Segment Start: Dataset content

(* ===== verification/WebBots.v ===== *)
(** The web application's view of the bots: its client of the orchestrator,
    [web/src/lib/orchestrator/client.ts], the service behind its routes,
    [bots/service.ts], what it shows of a bot, [bots/snapshot.ts], and the progress of
    a creation, [bots/creation-progress.ts]; and what the deletion of an account does before
    it, [auth/delete-user.ts].

    The service is a program over any orchestrator ([BotOrchestratorPort]) and any billing
    ([BotLifecycleHooks]).  [Date.parse], the exponential and [JSON.parse] are parameters;
    the answers of the network to a request are a list.  Pauses and log lines are left out. *)
From Stdlib Require Import Ascii QArith Qround Sorted Permutation Lqa.
From S2P Require Import Prelude JsString Substring Json Domain Fleet.
From stdpp Require Import list strings.
#[local] Open Scope Z_scope.

(** ** orchestrator/client.ts *)
Inductive HttpMethod := Hm_get | Hm_post | Hm_delete | Hm_patch.

(** One answer: the request failed, or a status and a text. *)
Inductive ClientAnswer := Ha_lost | Ha_answer (status : Z) (body : string).

Inductive OrchestratorError :=
| Oe_failed
| Oe_unexpected204
| Oe_notJson (status : Z) (body : string)
| Oe_refused (status : Z) (body : Json)
| Oe_schema (status : Z) (body : Json).
Definition errorStatus (e : OrchestratorError) : Z :=
  match e with Oe_failed => 0 | Oe_unexpected204 => 204 | Oe_notJson s _ | Oe_refused s _ | Oe_schema s _ => s end.
Definition isClientError (e : OrchestratorError) : bool := (400 <=? errorStatus e) && (errorStatus e <? 500).

Definition isTransientStatus (status : Z) : bool := (status =? 429) || (status =? 503).
Definition fetchAttempts (m : HttpMethod) : nat := match m with Hm_get | Hm_delete => 3 | Hm_post | Hm_patch => 1 end.

(** [left] attempts, this one included; the requests made are counted. *)
Fixpoint fetchLoop (left : nat) (answers : list ClientAnswer) : option (Z * string) * nat :=
  match left, answers with
  | S n, a :: rest =>
      match a with
      | Ha_answer status body =>
          if negb (isTransientStatus status) || Nat.eqb n 0 then (Some (status, body), 1%nat)
          else let '(r, k) := fetchLoop n rest in (r, S k)
      | Ha_lost => if Nat.eqb n 0 then (None, 1%nat) else let '(r, k) := fetchLoop n rest in (r, S k)
      end
  | _, _ => (None, 0%nat)
  end.
Definition fetchWithRetries (m : HttpMethod) (answers : list ClientAnswer) : option (Z * string) * nat :=
  fetchLoop (fetchAttempts m) answers.

Record CallOptions (T : Type) := mkCall {
  co_method : HttpMethod;
  co_path : string;
  co_userId : option string;
  co_body : option Json;
  co_schema : Schema T;
  (** what an empty answer is, when it is allowed *)
  co_empty : option T;
  co_timeoutMs : option Z;
}.
Arguments mkCall {T}. Arguments co_method {T}. Arguments co_path {T}. Arguments co_userId {T}. Arguments co_body {T}.
Arguments co_schema {T}. Arguments co_empty {T}. Arguments co_timeoutMs {T}.

Definition REQUEST_TIMEOUT_MS : Z := 10000.
Definition requestTimeout {T} (o : CallOptions T) : Z := default REQUEST_TIMEOUT_MS (co_timeoutMs o).
Definition requestHeaders {T} (serviceToken : string) (o : CallOptions T) : list (string * string) :=
  [("authorization", "Bearer " +:+ serviceToken)]
  ++ match co_userId o with Some userId => [("x-act-as-user", userId)] | None => [] end
  ++ match co_body o with Some _ => [("content-type", "application/json")] | None => [] end.

Definition callClient {T} (parseJson : string -> option Json) (o : CallOptions T) (answers : list ClientAnswer) : OrchestratorError + T :=
  match (fetchWithRetries (co_method o) answers).1 with
  | None => inl Oe_failed
  | Some (status, text) =>
      if status =? 204 then match co_empty o with Some t => inr t | None => inl Oe_unexpected204 end
      else match (if str_eqb text "" then Some JNull else parseJson text) with
           | None => inl (Oe_notJson status text)
           | Some parsed =>
               if negb ((200 <=? status) && (status <=? 299)) then inl (Oe_refused status parsed)
               else match co_schema o parsed with None => inl (Oe_schema status parsed) | Some t => inr t end
           end
  end.

Definition instancePath (id suffix : string) : string := "/api/v1/instances/" +:+ encodeURIComponent id +:+ suffix.

(** The calls, one per method; [out] is the schema of what is answered.

    [listBots] reads the first page: no cursor is sent, the one answered is dropped. *)
Definition zAnything : Schema unit := fun _ => Some tt.
Definition dataOf {A} (s : Schema A) : Schema A := field "data" s.
Definition ListBotsSchema {B} (bot : Schema B) : Schema (list B) := fun j =>
  match dataOf (zArray bot) j, undefinedField "cursor" zString j with Some l, Some _ => Some l | _, _ => None end.
(** A key whose value is undefined is not written. *)
Definition optionalString (key : string) (value : option string) : list (string * Json) :=
  match value with Some v => [(key, JStr v)] | None => [] end.
Lemma step_laid s e : Laying r s -> Laying r (step r s e).
Proof.
  intros [Hf Hn Hb Ho]. unfold step. destruct (rt_packing s) eqn:Ep; try (constructor; try assumption; congruence).
  destruct (Ho eq_refl) as [Hn' Hb']. unfold onEntry. cbv zeta. cbn [countEntry rt_entries].
  destruct (Z.ltb_spec (rs_maxEntries r) (rt_entries s + 1)); [constructor; [exact Hf | exact Hn | exact Hb | discriminate]|].
  destruct (isSupportedArchiveEntry (te_header e)) eqn:Es; cbn [negb]; [|constructor; [exact Hf | exact Hn | exact Hb | discriminate]].
  assert (Hskip : Laying r (countEntry s)) by (constructor; cbn [countEntry rt_packed rt_entries rt_totalBytes]; [exact Hf | exact Hn | exact Hb | intros _; lia]).
  destruct (rs_normalize r _) as [er|[relative|]] eqn:En; [constructor; [exact Hf | exact Hn | exact Hb | discriminate]| |exact Hskip].
  destruct (rs_restores r relative); cbn [negb]; [|exact Hskip]. apply Hr in En.
  destruct (isType "file" (te_header e)) eqn:Ef; cbn [weighed countEntry rt_totalBytes].
  - destruct (Z.ltb_spec (rs_maxBytes r) (rt_totalBytes s + default 0 (th_size (te_header e)))); [constructor; [exact Hf | exact Hn | exact Hb | discriminate]|].
    apply pack_laid; cbn [weighed countEntry rt_packed rt_entries rt_totalBytes rt_packing]; rewrite ?Ef; try assumption; lia.
  - apply pack_laid; cbn [weighed countEntry rt_packed rt_entries rt_totalBytes rt_packing]; rewrite ?Ef; try assumption; lia.
Qed.

Lemma steps_laid archive : forall s, Laying r s -> Laying r (fold_left (step r) archive s).
Proof. induction archive as [|e archive IH]; intros s H; [exact H|]. apply IH, step_laid, H. Qed.

Lemma rewrap_laid archive ending : Laying r (rewrapStateTarGzip r archive ending).
Proof.
  assert (H0 : Laying r (mkRestoreState 0 0 [leadingEntry r] Pk_open)).
  { constructor; cbn [rt_packed rt_entries rt_totalBytes length].
    - constructor; [|constructor]. exists "". repeat split; try reflexivity. discriminate.
    - lia.
    - change (sumZ fileBytes [leadingEntry r]) with 0. lia.
    - intros _. split; [lia|reflexivity]. }
  pose proof (steps_laid archive _ H0) as H. unfold rewrapStateTarGzip. cbv zeta.
  destruct (rt_packing _) eqn:Ep; [|exact H ..]. destruct H as [Hf Hn Hb _]. destruct ending; constructor; try assumption; discriminate.
Qed.
End Laid.

(** ** What is restored of an archive that is accepted *)
Definition restored (r : Restore) (e : TarEntry) : list TarEntry :=
  let h := te_header e in
  match rs_normalize r (th_name h) with
  | inr (Some relative) =>
      if rs_restores r relative && negb (isType "symlink" h && negb (isSafeLinkName (th_linkname h)))
      then [mkEntry (mappedHeader r h relative) (if isMetadataOnlyEntry h then "" else te_body e)]
      else []
  | _ => []
  end.
Definition acceptable (r : Restore) (e : TarEntry) : bool :=
  isSupportedArchiveEntry (te_header e) && (0 <=? default 0 (th_size (te_header e))) &&
  match rs_normalize r (th_name (te_header e)) with inr _ => true | inl _ => false end.

Lemma restored_bytes r e : 0 <= default 0 (th_size (te_header e)) -> 0 <= sumZ fileBytes (restored r e).
Proof.
  intros H. unfold restored. destruct (rs_normalize r _) as [er|[relative|]]; [apply Z.le_refl| |apply Z.le_refl].
  destruct (_ && _); [|apply Z.le_refl]. apply sumZ_nonneg. intros x [<-|[]]. unfold fileBytes. cbn [te_header mappedHeader th_size].
  destruct (isType _ _); lia.
Qed.

Lemma step_accepts r e n b l : acceptable r e = true -> n + 1 <= rs_maxEntries r ->
  b + sumZ fileBytes (restored r e) <= rs_maxBytes r ->
  step r (mkRestoreState n b l Pk_open) e = mkRestoreState (n + 1) (b + sumZ fileBytes (restored r e)) (l ++ restored r e) Pk_open.
Proof.
  intros Ha Hn Hb. unfold acceptable in Ha. apply andb_prop in Ha as [Ha Hnorm]. apply andb_prop in Ha as [Hs _].
  unfold step, onEntry, packEntry. cbn [rt_packing]. cbv zeta. cbn [countEntry rt_entries]. rewrite (proj2 (Z.ltb_ge _ _) Hn), Hs. cbn [negb].
  unfold restored in *. destruct (rs_normalize r _) as [er|[relative|]]; [discriminate| |unfold countEntry; cbn [rt_entries rt_totalBytes rt_packed rt_packing]; rewrite app_nil_r; f_equal; change (sumZ fileBytes []) with 0; lia].
  destruct (rs_restores r relative); cbn [negb andb] in *; [|unfold countEntry; cbn [rt_entries rt_totalBytes rt_packed rt_packing]; rewrite app_nil_r; f_equal; change (sumZ fileBytes []) with 0; lia].
  set (link := isType "symlink" (te_header e) && negb (isSafeLinkName (th_linkname (te_header e)))) in *.
  assert (Hfl : isType "file" (te_header e) = true -> link = false).
  { intros Ef. unfold link, isType in *. destruct (th_type (te_header e)) as [t|]; [|discriminate]. apply str_eqb_eq in Ef. subst t. reflexivity. }
  assert (Es : forall x y, sumZ fileBytes [mkEntry (mappedHeader r (te_header e) x) y] = if isType "file" (te_header e) then default 0 (th_size (te_header e)) else 0).
  { intros x y. unfold sumZ, fileBytes. cbn [List.fold_right te_header]. change (isType "file" (mappedHeader r (te_header e) x)) with (isType "file" (te_header e)). cbn [mappedHeader th_size]. lia. }
  destruct (isType "file" (te_header e)).
  - rewrite (Hfl eq_refl) in *. cbn [negb] in *. rewrite Es in *. unfold weighed, countEntry, packed. cbn [rt_entries rt_totalBytes rt_packed rt_packing].
    rewrite (proj2 (Z.ltb_ge _ _) Hb). reflexivity.
  - destruct link; cbn [negb] in *; [rewrite app_nil_r|rewrite Es in *]; unfold countEntry, packed; cbn [rt_entries rt_totalBytes rt_packed rt_packing]; f_equal; change (sumZ fileBytes []) with 0; lia.
Qed.

Lemma steps_accept r : forall archive n b l, forallb (acceptable r) archive = true -> n + Z.of_nat (length archive) <= rs_maxEntries r ->
  b + sumZ fileBytes (flat_map (restored r) archive) <= rs_maxBytes r ->
  fold_left (step r) archive (mkRestoreState n b l Pk_open)
  = mkRestoreState (n + Z.of_nat (length archive)) (b + sumZ fileBytes (flat_map (restored r) archive)) (l ++ flat_map (restored r) archive) Pk_open.
Proof.
  induction archive as [|e archive IH]; intros n b l Ha Hn Hb.
  - cbn [fold_left flat_map length]. rewrite app_nil_r. f_equal; [|change (sumZ fileBytes []) with 0]; lia.
  - cbn [forallb] in Ha. apply andb_prop in Ha as [He Ha]. cbn [flat_map length] in *. rewrite sumZ_app in *. 
    assert (Hrest : 0 <= sumZ fileBytes (flat_map (restored r) archive)).
    { clear -Ha. induction archive as [|x archive IH]; [apply Z.le_refl|]. cbn [forallb] in Ha. apply andb_prop in Ha as [Hx Ha].
      cbn [flat_map]. rewrite sumZ_app. unfold acceptable in Hx. apply andb_prop in Hx as [Hx _]. apply andb_prop in Hx as [_ Hx].
      apply Z.leb_le, (restored_bytes r) in Hx. specialize (IH Ha). lia. }
    cbn [fold_left]. rewrite step_accepts by (assumption || lia). rewrite IH by (assumption || lia). rewrite <- app_assoc. f_equal; lia.
Qed.
Fixpoint get (k : string) (m : t) : option V :=
  match m with
  | [] => None
  | (k', v) :: m' => if String.eqb k k' then Some v else get k m'
  end.

Definition has (k : string) (m : t) : bool :=
  match get k m with Some _ => true | None => false end.

(** An existing key keeps its place; a new key goes last. *)
Fixpoint set (k : string) (v : V) (m : t) : t :=
  match m with
  | [] => [(k, v)]
  | (k', v') :: m' =>
      if String.eqb k k' then (k, v) :: m' else (k', v') :: set k v m'
  end.

Definition delete (k : string) (m : t) : t :=
  filter (fun p => negb (String.eqb k (fst p))) m.

Definition clear (m : t) : t := empty.

Definition size (m : t) : Z := Z.of_nat (List.length m).

Definition keys (m : t) : list string := map fst m.

(** [forEach] with the variables its callback assigns as an
    accumulator; the callback receives (value, key) as in JavaScript. *)
Definition forEach (A : Type) (f : A -> V -> string -> A) (m : t) (acc : A) : A :=
  fold_left (fun a p => f a (snd p) (fst p)) m acc.

(** Keys are unique in every [Map]. *)
Definition wf (m : t) : Prop := NoDup (keys m).
End Ops.
End JsMap.

Arguments JsMap.empty {V}.
Arguments JsMap.get {V}.
Arguments JsMap.has {V}.
Arguments JsMap.set {V}.
Arguments JsMap.delete {V}.
Arguments JsMap.clear {V}.
Arguments JsMap.size {V}.
Arguments JsMap.keys {V}.
Arguments JsMap.forEach {V A}.
Arguments JsMap.wf {V}.

(** ** [CacheManager] *)

Record CacheOptions : Type := {
  maxAge : Z;
  maxSize : Z
}.

Record CacheEntry : Type := {
  value : JsValue;
  timestamp : Z
}.

(** The fields of the class.  The handle that [setInterval] returns in the
    constructor is not kept: there is no field for it. *)
Record CacheManager : Type := {
  cache : JsMap.t CacheEntry;
  options : CacheOptions
}.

Segment End: Dataset content

**What to do:**
Report every line of the entries that carries the word "mkEntry".

**The answer:**
      then [mkEntry (mappedHeader r h relative) (if isMetadataOnlyEntry h then "" else te_body e)]
  assert (Es : forall x y, sumZ fileBytes [mkEntry (mappedHeader r (te_header e) x) y] = if isType "file" (te_header e) then default 0 (th_size (te_header e)) else 0).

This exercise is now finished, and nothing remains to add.